Mystery red figure in London Train

Mystery figure spotted next to a surprised Londoner on the train

Exclusive photos given anonymously to MDS UK have captured the moment a mysterious red creature seemed to walk on the streets of London raising awareness of MDS on Blood Cancer Awareness Month.

In one the photos, the red figure appears reading the newspaper on the train, while next to it a surprised Londoner makes desperate attempts to ignore it by looking at her phone.

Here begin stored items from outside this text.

(* ===== verification/Syscall.v ===== *)
(** The slow-syscall tracer: pkg/ebpf/cpu/syscall/syscall.bpf.c and syscall.h.

    [sys_enter] notes in [start] when a thread entered a system call, [sys_exit]
    sends a record when the call took as long as the user asked for. *)
From S2P Require Import Prelude Prog BpfMap.
Open Scope Z_scope.
Open Scope bpf_scope.

(** * Data *)

Definition MAX_ENTRIES : nat := Z.to_nat 10240.
#[global] Arguments MAX_ENTRIES : simpl never.

Record user_args := {
  arg_pid : Z;
  arg_tid : Z;
  min_syscall_ms : Z;
  max_syscall_ms : Z;
  arg_stack : bool;
  arg_syscall_id : Z
}.

Record syscall_event := {
  ev_pid : Z;
  ev_tid : Z;
  ts_ns : Z;
  dur_us : Z;
  u_stack_id : Z;
  k_stack_id : Z;
  ev_syscall_id : Z;
  ev_comm : list Z
}.

#[export] Instance eta_syscall_event : Eta syscall_event := fun r => {|
  ev_pid := ev_pid r; ev_tid := ev_tid r; ts_ns := ts_ns r; dur_us := dur_us r;
  u_stack_id := u_stack_id r; k_stack_id := k_stack_id r;
  ev_syscall_id := ev_syscall_id r; ev_comm := ev_comm r |}.

(** [struct syscall_event event = { 0 }] *)
Definition zero_event : syscall_event := {|
  ev_pid := 0; ev_tid := 0; ts_ns := 0; dur_us := 0; u_stack_id := 0; k_stack_id := 0;
  ev_syscall_id := 0; ev_comm := replicate TASK_COMM_LEN 0 |}.

(** The argument of the tracepoints that the programs read: [args->id], a
    [long]. *)
Record raw_sys := { raw_id : Z }.

Section Syscall.
Context {BM : BpfMaps}.

(** The maps.  [args_map] is what a lookup of its entry 0 returns. *)
Record sc_state := {
  start : bmap Z syscall_event;
  args_map : option user_args;
  perf_map : list syscall_event
}.

#[export] Instance eta_sc_state : Eta sc_state := fun r => {|
  start := start r; args_map := args_map r; perf_map := perf_map r |}.

Definition sc_init (a : option user_args) : sc_state := {|
  start := bm_create MAX_ENTRIES; args_map := a; perf_map := [] |}.

Definition l_start : lens sc_state (bmap Z syscall_event) :=
  Lens start (fun m s => s <| start := m |>).
Definition l_perf : lens sc_state (list syscall_event) :=
  Lens perf_map (fun m s => s <| perf_map := m |>).

(** The filters both programs apply.  [pid] is a [pid_t], which the comparison
    with a [u32] converts. *)
Definition sys_filter (ua : user_args) (pid tid syscall_id : Z) : bool :=
  negb (nz (arg_pid ua) && negb (arg_pid ua =? u32 pid)) &&
  negb (nz (arg_tid ua) && negb (arg_tid ua =? tid)) &&
  negb (negb (arg_syscall_id ua =? UINT32_MAX) && negb (arg_syscall_id ua =? syscall_id)).

(** [sys_enter], at tracepoint/raw_syscalls/sys_enter *)
Definition sys_enter (args : raw_sys) (e : bpf_env) : prog sc_state Z :=
  let pid_tgid := current_pid_tgid e in
  let pid := s32 (hi32 pid_tgid) in
  let tid := lo32 pid_tgid in
  user_args <- get args_map ;;
  match user_args with
  | None => Ret 0
  | Some ua =>
      let syscall_id := u32 (raw_id args) in
      if negb (sys_filter ua pid tid syscall_id) then Ret 0 else
      let event := zero_event <| ts_ns := ktime_ns e |> <| ev_pid := u32 pid |>
        <| ev_tid := tid |> in
      map_update l_start tid event BPF_ANY ;;;
      Ret 0
  end.

(** The record of a call that took [dur] nanoseconds. *)
Definition fill_event (ua : user_args) (event : syscall_event) (dur syscall_id : Z)
    (e : bpf_env) : syscall_event :=
  let event := event <| dur_us := dur / 1000 |> in
  let event :=
    if arg_stack ua then
      event <| u_stack_id := s64 (stackid e (Z.lor BPF_F_USER_STACK BPF_F_FAST_STACK_CMP)) |>
        <| k_stack_id := s64 (stackid e BPF_F_FAST_STACK_CMP) |>
    else event in
  event <| ev_syscall_id := syscall_id |> <| ev_comm := current_comm e |>.

(** [sys_exit], at tracepoint/raw_syscalls/sys_exit *)
Definition sys_exit (args : raw_sys) (e : bpf_env) : prog sc_state Z :=
  let pid_tgid := current_pid_tgid e in
  let pid := s32 (hi32 pid_tgid) in
  let tid := lo32 pid_tgid in
  if raw_id args =? -1 then Ret 0 else
  user_args <- get args_map ;;
  match user_args with
  | None => Ret 0
  | Some ua =>
      let syscall_id := u32 (raw_id args) in
      if negb (sys_filter ua pid tid syscall_id) then Ret 0 else
      eventp <- map_lookup l_start tid ;;
      match eventp with
      | None => Ret 0
      | Some ev0 =>
          ts <- load l_start tid ev0 ts_ns ;;
          let dur := u64 (ktime_ns e - ts) in
          if (min_syscall_ms ua <=? dur / 1000000) && (dur / 1000000 <=? max_syscall_ms ua)
          then
            event <- load l_start tid ev0 (fun ev => ev) ;;
            perf_event_output l_perf (fill_event ua event dur syscall_id e) ;;;
            Ret 0
          else Ret 0
      end
  end.
End Syscall.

Red figure and passersby at London during Blood Cancer Awareness Month

Passersby Amused!

Passersby on the train station appeared amused by the creature and were not afraid of sharing a ride on the escalators with the seemingly supernatural being.

In many images, the red figure can be seen displaying a sign attracting attention to MDS UK Patient Support Group!

Taxi drivers and tourists at London main attractions were today reminded by the outlandish creature that September is Blood Cancer Awareness Month, and many people next to them may suffer from this “invisible” disease.

Red figure in London during Blood Cancer Awareness Month

Have you seen the red mystery figure?

According to members of the charity, the supernatural being has done an amazing job at raising awareness of MDS.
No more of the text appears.